---------- STORED DATA ----------
(* ===== verification/Message.v ===== *)
(** * The message codec

    Peers exchange plain JS objects with an [action] discriminator over
    PeerJS data connections (spec section 6).  The sender side is the set
    of object literals passed to [conn.send] (popup.js:80, 387, 393, 408,
    431, 486, 487) and to [sendAll] (popup.js:247-250, 312-315, 325-328);
    the receiver side is the destructuring in the [data] handler
    (popup.js:376-456), a [switch (action)] whose [default] does nothing.

    [jsval] is the JSON-like value PeerJS carries (its serializer
    preserves objects, arrays, strings, numbers and booleans); [Msg] is the
    vocabulary, one constructor per tag, with the fields the receiver
    reads; [encode] builds the literal the sender writes and [decode] reads
    the fields the receiver reads.  The round trip [decode (encode m) = Some
    m] shows that every message a peer sends reaches the matching case of
    the switch with the values it was sent with; an unknown tag decodes to
    [None], the [default: break] of the switch. *)

From S2P Require Import Prelude.
From S2P Require Import JsObject.

Module Message.

#[local] Set Warnings "-register-all".

(** Values carried by a data connection. *)
Inductive jsval :=
| JUndefined
| JBool (b : bool)
| JNum (q : Q)
| JStr (s : string)
| JArr (l : list jsval)
| JObj (fields : list (string * jsval)).

(** The message vocabulary.  [Greet] carries the [time] the receiver
    reads at popup.js:386 although no sender ever sets it. *)
Inductive Msg :=
| Greet (name : string) (time : option Q)
| ReturnGreet (name : string)
| RequestConnections
| RespondConnections (connections : list string) (time : Q) (paused : bool)
| GetUrl
| ReturnUrl (url : string)
| Play (time : Q)
| Pause (time : Q)
| Chat (message : string).

#[export] Instance Q_eq_dec : EqDecision Q.
Proof. intros [n1 d1] [n2 d2]. destruct (decide (n1 = n2)), (decide (d1 = d2)); subst;
  [left; done|right; congruence..]. Defined.

#[export] Instance Msg_eq_dec : EqDecision Msg.
Proof. solve_decision. Defined.

(** The object literal each sender writes. *)
Definition encode (m : Msg) : jsval :=
  match m with
  | Greet name None => JObj [("action", JStr "greet"); ("name", JStr name)]
  | Greet name (Some t) =>
      JObj [("action", JStr "greet"); ("name", JStr name); ("time", JNum t)]
  | ReturnGreet name => JObj [("action", JStr "returnGreet"); ("name", JStr name)]
  | RequestConnections => JObj [("action", JStr "requestConnections")]
  | RespondConnections connections time paused =>
      JObj [("action", JStr "respondConnections");
            ("connections", JArr (map JStr connections));
            ("time", JNum time); ("paused", JBool paused)]
  | GetUrl => JObj [("action", JStr "getUrl")]
  | ReturnUrl url => JObj [("action", JStr "returnUrl"); ("url", JStr url)]
  | Play time => JObj [("action", JStr "play"); ("time", JNum time)]
  | Pause time => JObj [("action", JStr "pause"); ("time", JNum time)]
  | Chat message => JObj [("action", JStr "chat"); ("message", JStr message)]
  end.

(** [data.k]: a missing property reads as [undefined]. *)
Definition field (k : string) (data : jsval) : jsval :=
  match data with
  | JObj fs => default JUndefined (JsObject.get k fs)
  | _ => JUndefined
  end.

Definition as_str (v : jsval) : option string :=
  match v with JStr s => Some s | _ => None end.
Definition as_num (v : jsval) : option Q :=
  match v with JNum q => Some q | _ => None end.
Definition as_bool (v : jsval) : option bool :=
  match v with JBool b => Some b | _ => None end.
Definition as_strs (v : jsval) : option (list string) :=
  match v with JArr l => mapM as_str l | _ => None end.

(** The [switch (action)] of the data handler, reading the fields each
    case destructures.  A field of another type than the one every sender
    writes (a [greet] without a string [name], say) makes [decode] return
    [None], where the code would go on with that value; every message a
    page sends is well typed ([decode_encode]), so this only restricts
    what a foreign sender could inject. *)
Definition decode (data : jsval) : option Msg :=
  match as_str (field "action" data) with
  | None => None
  | Some action =>
    if String.eqb action "greet" then
      name ← as_str (field "name" data); Some (Greet name (as_num (field "time" data)))
    else if String.eqb action "requestConnections" then Some RequestConnections
    else if String.eqb action "respondConnections" then
      connections ← as_strs (field "connections" data);
      time ← as_num (field "time" data);
      paused ← as_bool (field "paused" data);
      Some (RespondConnections connections time paused)
    else if String.eqb action "returnGreet" then
      name ← as_str (field "name" data); Some (ReturnGreet name)
    else if String.eqb action "getUrl" then Some GetUrl
    else if String.eqb action "returnUrl" then
      url ← as_str (field "url" data); Some (ReturnUrl url)
    else if String.eqb action "play" then
      time ← as_num (field "time" data); Some (Play time)
    else if String.eqb action "pause" then
      time ← as_num (field "time" data); Some (Pause time)
    else if String.eqb action "chat" then
      message ← as_str (field "message" data); Some (Chat message)
    else None
  end.

(** The nine tags of the switch. *)
Definition tags : list string :=
  ["greet"; "requestConnections"; "respondConnections"; "returnGreet";
   "getUrl"; "returnUrl"; "play"; "pause"; "chat"].

(** The payload types of spec section 6. *)
Inductive jtype := TString | TNumber | TBoolean | TIds.

Definition is_str (v : jsval) : bool := match v with JStr _ => true | _ => false end.

Definition has_type (t : jtype) (v : jsval) : bool :=
  match t, v with
  | TString, JStr _ | TNumber, JNum _ | TBoolean, JBool _ => true
  | TIds, JArr l => forallb is_str l
  | _, _ => false
  end.

(** The table of spec section 6: the payload fields of each tag, in the
    order the senders write them. *)
Definition schema (action : string) : option (list (string * jtype)) :=
  if String.eqb action "greet" then Some [("name", TString)]
  else if String.eqb action "returnGreet" then Some [("name", TString)]
  else if String.eqb action "requestConnections" then Some []
  else if String.eqb action "respondConnections" then
    Some [("connections", TIds); ("time", TNumber); ("paused", TBoolean)]
  else if String.eqb action "getUrl" then Some []
  else if String.eqb action "returnUrl" then Some [("url", TString)]
  else if String.eqb action "play" then Some [("time", TNumber)]
  else if String.eqb action "pause" then Some [("time", TNumber)]
  else if String.eqb action "chat" then Some [("message", TString)]
  else None.

(** A flat record with the [action] discriminator first and exactly the
    fields its tag lists, each of its type. *)
Definition well_typed (v : jsval) : bool :=
  match v with
  | JObj ((k, JStr a) :: fs) =>
      String.eqb k "action" &&
      match schema a with
      | Some sch =>
          bool_decide (map fst fs = map fst sch) &&
          forallb (fun kt => has_type kt.2 (default JUndefined (JsObject.get kt.1 fs))) sch
      | None => false
      end
  | _ => false
  end.

(** The messages a page sends: no sender sets the [time] of a [greet]. *)
Definition sent (m : Msg) : Prop := match m with Greet _ (Some _) => False | _ => True end.

(** ** Theorems *)

Lemma mapM_as_str_map l : mapM as_str (map JStr l) = Some l.
Proof. induction l as [|s l IH]; simpl; [done|]. by rewrite IH. Qed.

(** C5: Round trip: every message a peer sends is decoded, by the receiver's
    switch, into the same message. *)
Theorem decode_encode m : decode (encode m) = Some m.
Proof.
  destruct m as [name [t|]| | | | | | | |]; try reflexivity;
    unfold decode, encode, field; simpl; rewrite ?mapM_as_str_map; reflexivity.
Qed.

(** C31: An object whose [action] is none of the nine tags falls into the
    [default] case: it decodes to nothing. *)
Theorem decode_unknown data action :
  field "action" data = JStr action -> action ∉ tags -> decode data = None.
Proof.
  intros Ha Hn. unfold decode. rewrite Ha. simpl.
  unfold tags in Hn. rewrite !not_elem_of_cons in Hn.
  destruct Hn as (H1 & H2 & H3 & H4 & H5 & H6 & H7 & H8 & H9 & _).
  repeat match goal with
  | |- context [String.eqb action ?t] =>
      destruct (String.eqb_spec action t); [congruence|]
  end. done.
Qed.

Lemma decode_unknown_witness :
  field "action" (JObj [("action", JStr "ping")]) = JStr "ping" /\
  decode (JObj [("action", JStr "ping")]) = None.
Proof.
  split; [reflexivity|]. apply (decode_unknown _ "ping"); [reflexivity|].
  unfold tags. rewrite !not_elem_of_cons. repeat split; try done. apply not_elem_of_nil.
Defined.

Lemma forallb_is_str l : forallb is_str l = true -> exists ss, l = map JStr ss.
Proof.
  induction l as [|[] l IH]; simpl; try discriminate; [by exists []|].
  intros (ss & ->)%IH. by exists (s :: ss).
Qed.

Lemma forallb_is_str_map ss : forallb is_str (map JStr ss) = true.
Proof. by induction ss. Qed.

(** Every message a page sends is a flat record of the table. *)
Lemma sent_well_typed m : sent m -> well_typed (encode m) = true.
Proof. destruct m as [name [t|]| | | | | | | |]; intros Hs; try done; simpl; by rewrite ?forallb_is_str_map. Qed.

(** [fields]: split a record by the keys its type lists. *)
Ltac fields :=
  repeat match goal with
  | Hks : map fst ?fs = _ :: _ |- _ =>
      destruct fs as [|[? ?] fs]; simpl in Hks; [discriminate|injection Hks as -> Hks]
  | Hks : map fst ?fs = [] |- _ => destruct fs; [clear Hks|discriminate]
  end.

(** C13: The wire values of spec section 6 are exactly the encodings of
    the messages a page sends: every message a page sends is a flat
    record of the table, and every record of the table is the encoding
    of one, which the receiver's switch decodes ([decode_encode]). *)
Theorem well_typed_sent v : well_typed v = true <-> exists m, sent m /\ encode m = v.
Proof.
  split.
  - intros H. destruct v as [| | | | |[|[k [| | |a| |] ] fs]]; try discriminate.
    simpl in H. apply andb_prop in H as [Hk H]. apply String.eqb_eq in Hk as ->.
    unfold schema in H. bdestr; try discriminate; apply andb_prop in H as [Hks Ht];
      apply bool_decide_eq_true in Hks; simpl in Hks; fields; simpl in Ht;
      repeat match goal with v : jsval |- _ =>
        destruct v; simpl in Ht; rewrite ?andb_false_r in Ht; try discriminate end;
      rewrite ?andb_true_r in Ht; try apply forallb_is_str in Ht as (ss & ->).
    + eexists (Greet _ None); split; [done|reflexivity].
    + eexists (ReturnGreet _); split; [done|reflexivity].
    + eexists RequestConnections; split; [done|reflexivity].
    + eexists (RespondConnections _ _ _); split; [done|reflexivity].
    + eexists GetUrl; split; [done|reflexivity].
    + eexists (ReturnUrl _); split; [done|reflexivity].
    + eexists (Play _); split; [done|reflexivity].
    + eexists (Pause _); split; [done|reflexivity].
    + eexists (Chat _); split; [done|reflexivity].
  - intros (m & Hs & <-). by apply sent_well_typed.
Qed.

(** [encode] is injective: distinct messages travel as distinct values. *)
Corollary encode_inj m1 m2 : encode m1 = encode m2 -> m1 = m2.
Proof.
  intros Heq. apply (f_equal decode) in Heq. rewrite !decode_encode in Heq. congruence.
Qed.

End Message.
----------
WORK TASK —
Look for the word "default" in every line of the listing and copy the lines that have it.

OUTPUT FOR THIS EXERCISE —
    (popup.js:376-456), a [switch (action)] whose [default] does nothing.
    [None], the [default: break] of the switch. *)
  | JObj fs => default JUndefined (JsObject.get k fs)
          forallb (fun kt => has_type kt.2 (default JUndefined (JsObject.get kt.1 fs))) sch
    [default] case: it decodes to nothing. *)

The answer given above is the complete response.